Much of the experimentation has occurred in the United States, led by chefs like Jeremy Umansky, of Cleveland’s Larder, who is so passionate about one mold – koji – that he has even given a TEDx Talk about it, and co-authored a book. A mold that dates back thousands of years in Japan, koji has become the darling of the modern fermentation movement. Umansky uses it on nearly everything. It’s difficult to describe the way it transforms the taste of food, Umansky says, but his best attempt is that after an ingredient — steak, fish, vegetables — is fermented by koji, it tastes like the best version of that ingredient, an intensified version of itself.

Umansky believes that the absence of strict culinary traditions in the U.S. may be why chefs here feel freer to explore new uses for koji and other fermentation methods. And, indeed koji-fermented food has taken off in the U.S., particularly at high end metropolitan restaurants.

In some other countries, the umami and fermentation revolution has faced stiffer headwinds from long-revered culinary traditions. In France, trailblazing chef Michelle Chang, author of the cookbook Ma Cuisine Fermentée, has had mixed results spreading the gospel of koji fermentation. When she opened France’s first fermentation restaurant in 2017, La 5ème Saveur (The Fifth Flavor), some heaped praise. At the Talents Gourmands du Finistère competition, the president of the jury, Frédéric Claquin, chef of Michelin-starred restaurant “Les Trois Rochers”, said: “This cooking is probably 10 years ahead of its time.” But, amidst the praise, others seemed less sure about lurching into the food future. Chang closed her restaurant in May.

Michelle Chang Comes to the U.S. 

With the benefit of hindsight, Chang says she now has a better understanding of what Chef Claquin meant when he called her food ten years ahead of its time.
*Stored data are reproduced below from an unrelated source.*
(* ===== verification/OfdOrder.v ===== *)
(** * Turns on open file descriptions (ofd_order.c)

    Operations on the same open file description take turns.  A registry keeps an
    entry per description that has operations: a duplicate of the descriptor, by
    which kcmp(2) recognises the description, and a queue of ResourceOrder.  The
    entry appears with the first operation and goes with the last.

    An entry embeds its queue and an operation its record, so both share the
    address: the queue of the entry [e] is the queue [e] of the heap of
    ResourceOrder, the record of the operation [p] is its record [p].  [of_files] is
    the descriptor table, from descriptors to open descriptions.  Each call runs on
    the worker that owns the descriptors, under the lock of the registry.

    The specification is a transition system on queues by registry and description,
    [ofd_step]; [ofd_refines] is the simulation, which uses that of ResourceOrder. *)
From S2P Require Import Prelude CLib ResourceOrder.

Record md_ofd_orders := mk_orders { w_refs : Z; w_first : list loc }.
Record md_ofd_entry := mk_node { n_refs : Z; n_fd : Z }.
(** [order] is the record of the same address. *)
Record md_ofd_order := mk_op { op_owner : option loc; op_entry : option loc }.
Record ofd_heap := mk_ofd {
  of_ro : ro_heap; of_owners : gmap loc md_ofd_orders; of_entries : gmap loc md_ofd_entry; of_ops : gmap loc md_ofd_order; of_files : gmap Z Z }.

Definition no_op : md_ofd_order := mk_op None None.
Definition op_at (h : ofd_heap) (p : loc) : md_ofd_order := default no_op (of_ops h !! p).
Definition with_ro (h : ofd_heap) x := mk_ofd x (of_owners h) (of_entries h) (of_ops h) (of_files h).
Definition with_owners (h : ofd_heap) x := mk_ofd (of_ro h) x (of_entries h) (of_ops h) (of_files h).
Definition with_entries (h : ofd_heap) x := mk_ofd (of_ro h) (of_owners h) x (of_ops h) (of_files h).
Definition with_ops (h : ofd_heap) x := mk_ofd (of_ro h) (of_owners h) (of_entries h) x (of_files h).
Definition with_files (h : ofd_heap) x := mk_ofd (of_ro h) (of_owners h) (of_entries h) (of_ops h) x.

(** [out]: a null pointer, or what it points to. *)
Definition md_ofd_orders_new (h : ofd_heap) (out : option (option loc)) (calloc : bool) (mutex : Z) : ofd_heap * (loc + Z) :=
  match out with
  | Some None =>
      if negb calloc then (h, inr (- ENOMEM))
      else if negb (mutex =? 0) then (h, inr (- mutex))
      else let o := fresh (dom (of_owners h)) in (with_owners h (<[o := mk_orders 1 []]> (of_owners h)), inl o)
  | _ => (h, inr (- EINVAL))
  end.
(** Undefined when the registry is gone. *)
Definition md_ofd_orders_release (h : ofd_heap) (q : option loc) : option ofd_heap :=
  match q with
  | None => Some h
  | Some o =>
      x ← of_owners h !! o;
      Some (with_owners h (if w_refs x =? 1 then delete o (of_owners h) else <[o := mk_orders (wrap32 (w_refs x - 1)) (w_first x)]> (of_owners h)))
  end.
Definition drop_op (h : ofd_heap) (p : loc) : option ofd_heap :=
  o ← op_owner (op_at h p);
  e ← op_entry (op_at h p);
  q ← of_owners h !! o;
  x ← of_entries h !! e;
  let refs := wrap32 (n_refs x - 1) in
  h ← (if refs =? 0 then
         first ← unlink e (w_first q);
         let h := with_owners h (<[o := mk_orders (w_refs q) first]> (of_owners h)) in
         let h := with_files h (delete (n_fd x) (of_files h)) in
         let h := with_ro h (md_resource_queue_destroy (of_ro h) e) in
         Some (with_entries h (delete e (of_entries h)))
       else Some (with_entries h (<[e := mk_node refs (n_fd x)]> (of_entries h))));
  let h := with_ops h (<[p := no_op]> (of_ops h)) in
  let h := with_ro h (with_orders (of_ro h) (<[p := idle_order]> (ro_orders (of_ro h)))) in
  md_ofd_orders_release h (Some o).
Four years after he said it, she says, “it is still not easy to start a restaurant of fermented cuisine – especially in terms of staff training and restaurant setup.”

And so, when Chang received an invitation to bring her fermented cuisine to the United States, she leapt at it. “I have always viewed myself as a messenger and an educator, rather than a chef,” said Chang. “That’s why I published a book, why I opened my restaurant in France, and why I came to the United States to help set up a fermentation restaurant.”
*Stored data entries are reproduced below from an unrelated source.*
(* ===== verification/Arm64.v ===== *)
(** * AArch64 instructions

    The part of the instruction set that the runtime generates or that its assembly
    contains: the encoding of an instruction as a 32-bit word, [encode] and [decode],
    and its effect on the registers and the memory of a thread, [exec].  Memory is by
    64-bit words: every access of the modelled code is aligned. *)
From S2P Require Import Prelude.

(** The field of [n] bits from the bit [lo]. *)
Definition fld (w lo n : Z) : Z := (w / 2 ^ lo) mod 2 ^ n.
(** Two's complement. *)
Definition sx (n v : Z) : Z := if v <? 2 ^ (n - 1) then v else v - 2 ^ n.

(** Register 31 is SP as an operand of ADDi and SUBi and as a base, and XZR elsewhere. *)
Inductive instr :=
  | ADDi (rd rn imm sh : Z) | SUBi (rd rn imm sh : Z)
  | MOVK (rd imm hw : Z) | MOVZ (rd imm hw : Z)
  | B (off : Z) | BR (rn : Z) | BLR (rn : Z)
  | CBNZ (wide : bool) (rt off : Z) | TBZ (rt bit off : Z) | TBNZ (rt bit off : Z)
  | EOR_LSR (rd rn rm amount : Z) | ANDi (rd rn immr imms : Z) | UBFX (rd rn lsb width : Z) | BFI (rd rn lsb width : Z)
  | MOV (rd rm : Z)
  | LDR (rt rn off : Z) | STR (rt rn off : Z) | LDP (rt rt2 rn off : Z) | STP (rt rt2 rn off : Z)
  | LDR_LIT (rt off : Z) | ADR (rd off : Z)
  | SWPAL (rs rt rn : Z) | STLR (rt rn : Z)
  | MRS_NZCV (rt : Z) | MSR_NZCV (rt : Z)
  | NOP | SVC | BRK.
#[export] Instance instr_eq : EqDecision instr.
Proof. solve_decision. Defined.

Definition decode (w : Z) : option instr :=
  let rd := fld w 0 5 in
  let rn := fld w 5 5 in
  let rm := fld w 16 5 in
  let imm12 := fld w 10 12 in
  let imm19 := 4 * sx 19 (fld w 5 19) in
  let immr := fld w 16 6 in
  let imms := fld w 10 6 in
  if fld w 26 6 =? 5 then Some (B (4 * sx 26 (fld w 0 26)))
  else if fld w 23 9 =? 0x122 then Some (ADDi rd rn imm12 (fld w 22 1))
  else if fld w 23 9 =? 0x1a2 then Some (SUBi rd rn imm12 (fld w 22 1))
  else if fld w 23 9 =? 0x1e5 then Some (MOVK rd (fld w 5 16) (fld w 21 2))
  else if fld w 23 9 =? 0x1a5 then Some (MOVZ rd (fld w 5 16) (fld w 21 2))
  else if fld w 24 8 =? 0xb5 then Some (CBNZ true rd imm19)
  else if fld w 24 8 =? 53 then Some (CBNZ false rd imm19)
  else if fld w 24 7 =? 54 then Some (TBZ rd (32 * fld w 31 1 + fld w 19 5) (4 * sx 14 (fld w 5 14)))
  else if fld w 24 7 =? 55 then Some (TBNZ rd (32 * fld w 31 1 + fld w 19 5) (4 * sx 14 (fld w 5 14)))
  else if fld w 24 8 =? 88 then Some (LDR_LIT rd imm19)
  else if fld w 21 11 =? 0x652 then Some (EOR_LSR rd rn rm imms)
  else if (fld w 22 10 =? 0x249) then Some (ANDi rd rn immr imms)
  else if (fld w 22 10 =? 0x34d) && (immr <=? imms) then Some (UBFX rd rn immr (imms - immr + 1))
  else if (fld w 22 10 =? 0x2cd) && (imms <? immr) then Some (BFI rd rn (64 - immr) (imms + 1))
  else if (fld w 21 11 =? 0x550) && (fld w 5 11 =? 31) then Some (MOV rd rm)
  else if fld w 22 10 =? 0x3e5 then Some (LDR rd rn (8 * imm12))
  else if fld w 22 10 =? 0x3e4 then Some (STR rd rn (8 * imm12))
  else if fld w 22 10 =? 0x2a5 then Some (LDP rd (fld w 10 5) rn (8 * sx 7 (fld w 15 7)))
  else if fld w 22 10 =? 0x2a4 then Some (STP rd (fld w 10 5) rn (8 * sx 7 (fld w 15 7)))
  else if (fld w 31 1 =? 0) && (fld w 24 5 =? 16) then Some (ADR rd (sx 21 (4 * fld w 5 19 + fld w 29 2)))
  else if (fld w 21 11 =? 0x7c7) && (fld w 10 6 =? 32) then Some (SWPAL rm rd rn)
  else if fld w 10 22 =? 0x3227ff then Some (STLR rd rn)
  else if (fld w 10 22 =? 0x3587c0) && (rd =? 0) then Some (BR rn)
  else if (fld w 10 22 =? 0x358fc0) && (rd =? 0) then Some (BLR rn)
  else if fld w 5 27 =? 0x6a9da10 then Some (MRS_NZCV rd)
  else if fld w 5 27 =? 0x6a8da10 then Some (MSR_NZCV rd)
  else if w =? 0xd503201f then Some NOP
  else if w =? 0xd4000001 then Some SVC
  else if w =? 0xd4200000 then Some BRK
  else None.

Definition encode (i : instr) : Z :=
  let m n v := v mod 2 ^ n in
  match i with
  | B off => 0x14000000 + m 26 (off / 4)
  | ADDi rd rn imm sh => 0x91000000 + sh * 2 ^ 22 + imm * 2 ^ 10 + rn * 2 ^ 5 + rd
  | SUBi rd rn imm sh => 0xd1000000 + sh * 2 ^ 22 + imm * 2 ^ 10 + rn * 2 ^ 5 + rd
  | MOVK rd imm hw => 0xf2800000 + hw * 2 ^ 21 + imm * 2 ^ 5 + rd
  | MOVZ rd imm hw => 0xd2800000 + hw * 2 ^ 21 + imm * 2 ^ 5 + rd
  | CBNZ wide rt off => (if wide then 0xb5000000 else 0x35000000) + m 19 (off / 4) * 2 ^ 5 + rt
  | TBZ rt bit off => 0x36000000 + bit / 32 * 2 ^ 31 + bit mod 32 * 2 ^ 19 + m 14 (off / 4) * 2 ^ 5 + rt
  | TBNZ rt bit off => 0x37000000 + bit / 32 * 2 ^ 31 + bit mod 32 * 2 ^ 19 + m 14 (off / 4) * 2 ^ 5 + rt
  | LDR_LIT rt off => 0x58000000 + m 19 (off / 4) * 2 ^ 5 + rt
  | EOR_LSR rd rn rm amount => 0xca400000 + rm * 2 ^ 16 + amount * 2 ^ 10 + rn * 2 ^ 5 + rd
  | ANDi rd rn immr imms => 0x92400000 + immr * 2 ^ 16 + imms * 2 ^ 10 + rn * 2 ^ 5 + rd
  | UBFX rd rn lsb width => 0xd3400000 + lsb * 2 ^ 16 + (lsb + width - 1) * 2 ^ 10 + rn * 2 ^ 5 + rd
  | BFI rd rn lsb width => 0xb3400000 + m 6 (- lsb) * 2 ^ 16 + (width - 1) * 2 ^ 10 + rn * 2 ^ 5 + rd
  | MOV rd rm => 0xaa000000 + rm * 2 ^ 16 + 31 * 2 ^ 5 + rd
  | LDR rt rn off => 0xf9400000 + off / 8 * 2 ^ 10 + rn * 2 ^ 5 + rt
  | STR rt rn off => 0xf9000000 + off / 8 * 2 ^ 10 + rn * 2 ^ 5 + rt
  | LDP rt rt2 rn off => 0xa9400000 + m 7 (off / 8) * 2 ^ 15 + rt2 * 2 ^ 10 + rn * 2 ^ 5 + rt
  | STP rt rt2 rn off => 0xa9000000 + m 7 (off / 8) * 2 ^ 15 + rt2 * 2 ^ 10 + rn * 2 ^ 5 + rt
  | ADR rd off => 0x10000000 + off mod 4 * 2 ^ 29 + m 19 (off / 4) * 2 ^ 5 + rd
  | SWPAL rs rt rn => 0xf8e08000 + rs * 2 ^ 16 + rn * 2 ^ 5 + rt
  | STLR rt rn => 0xc89ffc00 + rn * 2 ^ 5 + rt
  | BR rn => 0xd61f0000 + rn * 2 ^ 5
  | BLR rn => 0xd63f0000 + rn * 2 ^ 5
  | MRS_NZCV rt => 0xd53b4200 + rt
  | MSR_NZCV rt => 0xd51b4200 + rt
  | NOP => 0xd503201f | SVC => 0xd4000001 | BRK => 0xd4200000
  end.

(** ** Effect *)

(** The registers that ptrace shows: x0 to x30, SP, PC and PSTATE. *)
Record user_pt_regs := mk_regs { r_x : Z → Z; r_sp : Z; r_pc : Z; r_pstate : Z }.
Record cpu := mk_cpu { c_regs : user_pt_regs; c_mem : Z → Z }.
Definition upd (k v : Z) (f : Z → Z) : Z → Z := λ y, if y =? k then v else f y.
Definition NZCV : Z := 0xf0000000.

(** Reading and writing a register whose number 31 is XZR. *)
Definition xr (r : user_pt_regs) (n : Z) : Z := if n =? 31 then 0 else r_x r n.
Definition set_x (n v : Z) (r : user_pt_regs) : user_pt_regs :=
  if n =? 31 then r else mk_regs (upd n v (r_x r)) (r_sp r) (r_pc r) (r_pstate r).
(** The same for operands where the number 31 is SP. *)
Definition xs (r : user_pt_regs) (n : Z) : Z := if n =? 31 then r_sp r else r_x r n.
Definition set_xs (n v : Z) (r : user_pt_regs) : user_pt_regs :=
  if n =? 31 then mk_regs (r_x r) v (r_pc r) (r_pstate r) else set_x n v r.
Definition set_pc (v : Z) (r : user_pt_regs) : user_pt_regs := mk_regs (r_x r) (r_sp r) v (r_pstate r).
Definition set_nzcv (v : Z) (r : user_pt_regs) : user_pt_regs :=
  mk_regs (r_x r) (r_sp r) (r_pc r) (Z.lor (Z.ldiff (r_pstate r) NZCV) (Z.land v NZCV)).

(** The field of [n] bits from the bit [lo] replaced. *)
Definition set_fld (w lo n v : Z) : Z := w - fld w lo n * 2 ^ lo + v * 2 ^ lo.
(** The mask of a 64-bit logical immediate: a run of ones, rotated. *)
Definition bitmask (immr imms : Z) : Z :=
  let ones := Z.ones (imms + 1) in Z.lor (Z.shiftr ones immr) (wrap64 (Z.shiftl ones (64 - immr))).

(** [lit] reads a 64-bit word from the code.  System calls and breakpoints leave the
    machine. *)
Definition exec (lit : Z → Z) (i : instr) (c : cpu) : option cpu :=
  let r := c_regs c in
  let m := c_mem c in
  let pc := r_pc r in
  let next r := set_pc (wrap64 (pc + 4)) r in
  let at_ rn off := wrap64 (xs r rn + off) in
  let jump off := Some (mk_cpu (set_pc (wrap64 (pc + off)) r) m) in
  let branch (b : bool) off := if b then jump off else jump 4 in
  let set_ rd v := Some (mk_cpu (next (set_x rd v r)) m) in
  match i with
  | ADDi rd rn imm sh => Some (mk_cpu (next (set_xs rd (wrap64 (xs r rn + imm * 2 ^ (12 * sh))) r)) m)
  | SUBi rd rn imm sh => Some (mk_cpu (next (set_xs rd (wrap64 (xs r rn - imm * 2 ^ (12 * sh))) r)) m)
  | MOVK rd imm hw => set_ rd (set_fld (xr r rd) (16 * hw) 16 imm)
  | MOVZ rd imm hw => set_ rd (imm * 2 ^ (16 * hw))
  | B off => jump off
  | BR rn => Some (mk_cpu (set_pc (xr r rn) r) m)
  | BLR rn => Some (mk_cpu (set_pc (xr r rn) (set_x 30 (wrap64 (pc + 4)) r)) m)
  | CBNZ wide rt off => branch (negb ((if wide then xr r rt else wrap32 (xr r rt)) =? 0)) off
  | TBZ rt bit off => branch (negb (Z.testbit (xr r rt) bit)) off
  | TBNZ rt bit off => branch (Z.testbit (xr r rt) bit) off
  | EOR_LSR rd rn rm amount => set_ rd (Z.lxor (xr r rn) (Z.shiftr (xr r rm) amount))
  | ANDi rd rn immr imms => Some (mk_cpu (next (set_xs rd (Z.land (xr r rn) (bitmask immr imms)) r)) m)
  | UBFX rd rn lsb width => set_ rd (fld (xr r rn) lsb width)
  | BFI rd rn lsb width => set_ rd (set_fld (xr r rd) lsb width (fld (xr r rn) 0 width))
  | MOV rd rm => set_ rd (xr r rm)
  | LDR rt rn off => set_ rt (m (at_ rn off))
  | STR rt rn off => Some (mk_cpu (next r) (upd (at_ rn off) (xr r rt) m))
  | LDP rt rt2 rn off => Some (mk_cpu (next (set_x rt2 (m (at_ rn (off + 8))) (set_x rt (m (at_ rn off)) r))) m)
  | STP rt rt2 rn off => Some (mk_cpu (next r) (upd (at_ rn (off + 8)) (xr r rt2) (upd (at_ rn off) (xr r rt) m)))
  | LDR_LIT rt off => set_ rt (lit (wrap64 (pc + off)))
  | ADR rd off => set_ rd (wrap64 (pc + off))
  | SWPAL rs rt rn => Some (mk_cpu (next (set_x rt (m (at_ rn 0)) r)) (upd (at_ rn 0) (xr r rs) m))
  | STLR rt rn => Some (mk_cpu (next r) (upd (at_ rn 0) (xr r rt) m))
  | MRS_NZCV rt => set_ rt (Z.land (r_pstate r) NZCV)
  | MSR_NZCV rt => Some (mk_cpu (next (set_nzcv (xr r rt) r)) m)
  | NOP => Some (mk_cpu (next r) m)
  | SVC | BRK => None
  end.

(** ** Instruction words built at run time *)

Lemma lor_field base x k n :
  Z.land (Z.shiftl (Z.ones n) k) base = 0 → 0 ≤ k → 0 ≤ n → 0 ≤ x < 2 ^ n → Z.lor base (Z.shiftl x k) = base + x * 2 ^ k.
Proof.
  intros Hb Hk Hn Hx. rewrite <- Z.shiftl_mul_pow2 by done. assert (Z.land base (Z.shiftl x k) = 0) as H0.
  { apply Z.bits_inj'. intros j Hj. rewrite Z.land_spec, Z.bits_0, Z.shiftl_spec by done.
    assert (Z.testbit (Z.land (Z.shiftl (Z.ones n) k) base) j = false) as Hz by (by rewrite Hb, Z.bits_0). rewrite Z.land_spec, Z.shiftl_spec in Hz by done.
    destruct (decide (j < k)); [rewrite (Z.testbit_neg_r x) by lia; apply andb_false_r|]. destruct (decide (j - k < n)).
    - rewrite Z.ones_spec_low in Hz by lia. cbn in Hz. by rewrite Hz.
    - replace x with (x mod 2 ^ n) by (by apply Z.mod_small). rewrite Z.mod_pow2_bits_high by lia. apply andb_false_r. }
  rewrite <- Z.lxor_lor by done. by rewrite Z.add_nocarry_lxor.
Qed.
Lemma fld_bound w lo n : 0 ≤ n → 0 ≤ fld w lo n < 2 ^ n.
Proof. intros. apply Z.mod_pos_bound. lia. Qed.

Ltac fields := unfold fld; cbn [Z.pow Z.pow_pos Pos.iter Z.mul Pos.mul Z.sub Z.add Z.opp Pos.add Pos.succ] in *; Z.to_euclidean_division_equations; lia.
Lemma decode_branch v : - 2 ^ 25 ≤ v < 2 ^ 25 → decode (Z.lor 0x14000000 (Z.land v 0x3ffffff)) = Some (B (4 * v)).
Proof.
  intros Hv. change 0x3ffffff with (Z.ones 26). rewrite Z.land_ones by done. pose proof (Z.mod_pos_bound v (2 ^ 26) eq_refl) as Hm.
  rewrite <- (Z.shiftl_0_r (v mod 2 ^ 26)), (lor_field _ _ 0 26) by done. rewrite Z.mul_1_r. unfold decode.
  assert (fld (0x14000000 + v mod 2 ^ 26) 26 6 = 5) as -> by fields. cbn [Z.eqb Pos.eqb]. f_equal. f_equal. f_equal.
  assert (fld (0x14000000 + v mod 2 ^ 26) 0 26 = v mod 2 ^ 26) as -> by fields. unfold sx. case_if; breflect; fields.
Qed.
Lemma decode_movk rd hw x : 0 ≤ rd < 32 → 0 ≤ hw < 4 → 0 ≤ x < 2 ^ 16 → decode (0xf2800000 + hw * 2 ^ 21 + rd + x * 2 ^ 5) = Some (MOVK rd x hw).
Proof.
  intros Hr Hh Hx. unfold decode. set (w := 0xf2800000 + hw * 2 ^ 21 + rd + x * 2 ^ 5).
  assert (fld w 26 6 = 60) as -> by (unfold w; fields). assert (fld w 23 9 = 0x1e5) as -> by (unfold w; fields). cbn [Z.eqb Pos.eqb].
  f_equal. f_equal; unfold w; fields.
Qed.
Lemma decode_sub8 n : 0 ≤ n < 2 ^ 12 → decode (Z.lor 0xd1000108 (Z.shiftl n 10)) = Some (SUBi 8 8 n 0).
Proof.
  intros Hn. rewrite (lor_field _ _ 10 12) by done. unfold decode. set (w := 0xd1000108 + n * 2 ^ 10).
  assert (fld w 26 6 = 52) as -> by (unfold w; fields). assert (fld w 23 9 = 0x1a2) as -> by (unfold w; fields). cbn [Z.eqb Pos.eqb].
  f_equal. f_equal; unfold w; fields.
Qed.
Lemma decode_add8 n : 0 ≤ n < 2 ^ 12 → decode (Z.lor 0x91000108 (Z.shiftl n 10)) = Some (ADDi 8 8 n 0).
Proof.
  intros Hn. rewrite (lor_field _ _ 10 12) by done. unfold decode. set (w := 0x91000108 + n * 2 ^ 10).
  assert (fld w 26 6 = 36) as -> by (unfold w; fields). assert (fld w 23 9 = 0x122) as -> by (unfold w; fields). cbn [Z.eqb Pos.eqb].
  f_equal. f_equal; unfold w; fields.
Qed.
That restaurant is right here in Charlottesville, as Chang’s invitation came from Gen Lee, co-founder of Peter Chang’s restaurants. Intrigued by the health benefits of fermented cuisine, when Lee learned of Chang online, he asked her to come to the United States to help him revamp another restaurant he co-owns: Kyoto.

Now open with a new name, Kyoto Fifth Taste features umami-laden dishes using techniques and recipes taught to Kyoto’s staff by Chang. Through her research, Chang discerned that, when applying heat to fermented foods, temperature control is vital, to avoid microbial enzymes from losing their activity, and allow fermentation to continue in the cooking process. Combining cooking with fermentation, she says, creates an even richer flavor and experience, reflecting her philosophy that using both cold/fermented and hot/cooked methods achieves a combination of Yin and Yan energy.

Her basic method is first to make shio koji by fermenting rice koji, salt, and water for 5-7 days. That shio koji she then uses as a method to ferment meat, fish, and other ingredients, which she incorporates into her cooking in a variety of methods.

Salmon is fermented in shio before a quick sear, and served in a fermented lemon and koji sauce.

Lamb is fermented in shio koji for several days, which not only enhances its flavor but also begins to break it down, yielding tender meat that requires little additional cooking. Served with a fermented sauce of tomato pesto and koji.

Fermented scallops with risotto.

In pursuit of her mission, Chang hopes to help others open fermented food restaurants in the U.S.. Interested restaurateurs can reach her through her website.

But, her first will always be Kyoto Fifth Taste. Now open at 1864 Rio Hill Center.